Monotonous diets (even "healthy" ones) often lead to unintentional gaps in fiber, antioxidants, and micronutrients that regulate metabolic health.

Reduced Inflammation and Oxidative Stress - Different foods contain unique phytochemicals, polyphenols, and antioxidants that work synergistically to reduce systemic inflammation and oxidative damage—both key drivers of aging and chronic disease.

Colorful variety ("eat the rainbow") ensures coverage of a wide range of anti-inflammatory compounds.

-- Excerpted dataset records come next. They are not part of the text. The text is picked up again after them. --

(** * InterconnectIO slave firmware (firmware/slave.c)

    A shallow embedding of the trace queue, the I2C slave handler and the
    boot sequence of the Pico slave, with the properties of the register
    file, the command dispatch and the queue that the design document
    states.

    Conventions of the embedding
    - C integers are [Z]; a [uint8_t] store is written [to_u8].
    - Arrays are lists read with [array_get] and written with [array_set].
    - The globals [queue], [status] and [context] are fields of the record
      [device], passed through every function that touches them.
    - The Pico SDK (GPIO, pads, watchdog, timer) is behind the class
      [PicoSDK]; the firmware is a function of any implementation of it.
    - The handler runs to completion between two steps of [main]; a
      handler call in the middle of [enque] or [deque] is outside the
      model. *)

From Stdlib Require Import ZArith String Ascii Lia.
From stdpp Require Import base list.

Local Open Scope Z_scope.

(** ** Constants of slave.c *)

Definition MESSAGE_SIZE : Z := 64.
Definition QUEUE_SIZE : Z := 64.

(** [sizeof(int)] on the firmware's target (RP2040, arm-none-eabi, ILP32).
    [MESSAGE_SIZE] is a macro for the literal 64, so [sizeof(MESSAGE_SIZE)]
    in [init_queue] is [sizeof(int)]. *)
Definition sizeof_int : Z := 4.

(** ** Arrays *)

Definition NUL : ascii := Ascii.zero.

(** [a[i]]; an index outside the array is undefined behaviour in C, the
    model reads the default there. *)
Definition array_get {A} (dflt : A) (a : list A) (i : Z) : A :=
  if i <? 0 then dflt else default dflt (a !! Z.to_nat i).

(** [a[i] = x]; an index outside the array is undefined behaviour in C,
    the model leaves the array as it is there. *)
Definition array_set {A} (a : list A) (i : Z) (x : A) : list A :=
  if i <? 0 then a else <[Z.to_nat i := x]> a.

(** [memset(p, 0, n)] over the bytes of one char array. *)
Fixpoint memset0 (n : nat) (bytes : list ascii) : list ascii :=
  match n, bytes with
  | S n', _ :: rest => NUL :: memset0 n' rest
  | _, _ => bytes
  end.

(** ** The message queue (slave.c lines 67-145) *)

Record MESSAGE := { data : list ascii }.

Record queue_t := {
  messages : list MESSAGE;
  begin : Z;
  end_ : Z;
  current_load : Z
}.

Definition zero_MESSAGE : MESSAGE :=
  {| data := replicate (Z.to_nat MESSAGE_SIZE) NUL |}.

(** [memset(&queue.messages[0], 0, n)]: the slots are contiguous, each
    [MESSAGE_SIZE] bytes long, so the first [n] bytes of the array are the
    first bytes of the first slots. *)
Fixpoint memset_messages (n : nat) (ms : list MESSAGE) : list MESSAGE :=
  match ms with
  | [] => []
  | m :: rest =>
      {| data := memset0 n (data m) |}
        :: memset_messages (n - Z.to_nat MESSAGE_SIZE) rest
  end.

(** The slot [enque] writes: [queue.end], wrapped lazily. *)
Definition enque_index (q : queue_t) : Z :=
  if end_ q =? QUEUE_SIZE then 0 else end_ q.

Definition enque (message : MESSAGE) (q : queue_t) : bool * queue_t :=
  if current_load q <? QUEUE_SIZE then
    let e := enque_index q in
    (true,
     {| messages := array_set (messages q) e message;
        begin := begin q;
        end_ := e + 1;
        current_load := current_load q + 1 |})
  else (false, q).

Definition init_queue (q : queue_t) : queue_t :=
  {| begin := 0;
     end_ := 0;
     current_load := 0;
     messages :=
       memset_messages (Z.to_nat (QUEUE_SIZE * sizeof_int)) (messages q) |}.

(** [deque] returns [Some m] where the C function returns true with
    [*message = m], and [None] where it returns false and leaves
    [*message] alone. *)
Definition deque (q : queue_t) : option MESSAGE * queue_t :=
  if 0 <? current_load q then
    let m := array_get zero_MESSAGE (messages q) (begin q) in
    (Some m,
     {| messages :=
          array_set (messages q) (begin q)
            {| data := memset0 (Z.to_nat MESSAGE_SIZE) (data m) |};
        begin := Z.rem (begin q + 1) QUEUE_SIZE;
        end_ := end_ q;
        current_load := current_load q - 1 |})
  else (None, q).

Strategies to Improve Variety and Avoid Nutrient Insufficiencies

1. Rotate food choices weekly

  • Try new grains (e.g., quinoa, farro, amaranth)

  • Swap protein sources (e.g., fish, poultry, legumes, tofu, eggs)

  • Rotate leafy greens (e.g., spinach, arugula, romaine, kale)

  • Buy different color of produce every grocery trip

2. Eat the rainbow

  • Aim for 5+ colors on your plate each day

  • Different pigments = different antioxidants, fibers, and phytonutrients

3. Pair nutrients strategically

  • Add citrus or bell pepper to iron-rich plant meals (e.g. dark leafy greens, beans, oats)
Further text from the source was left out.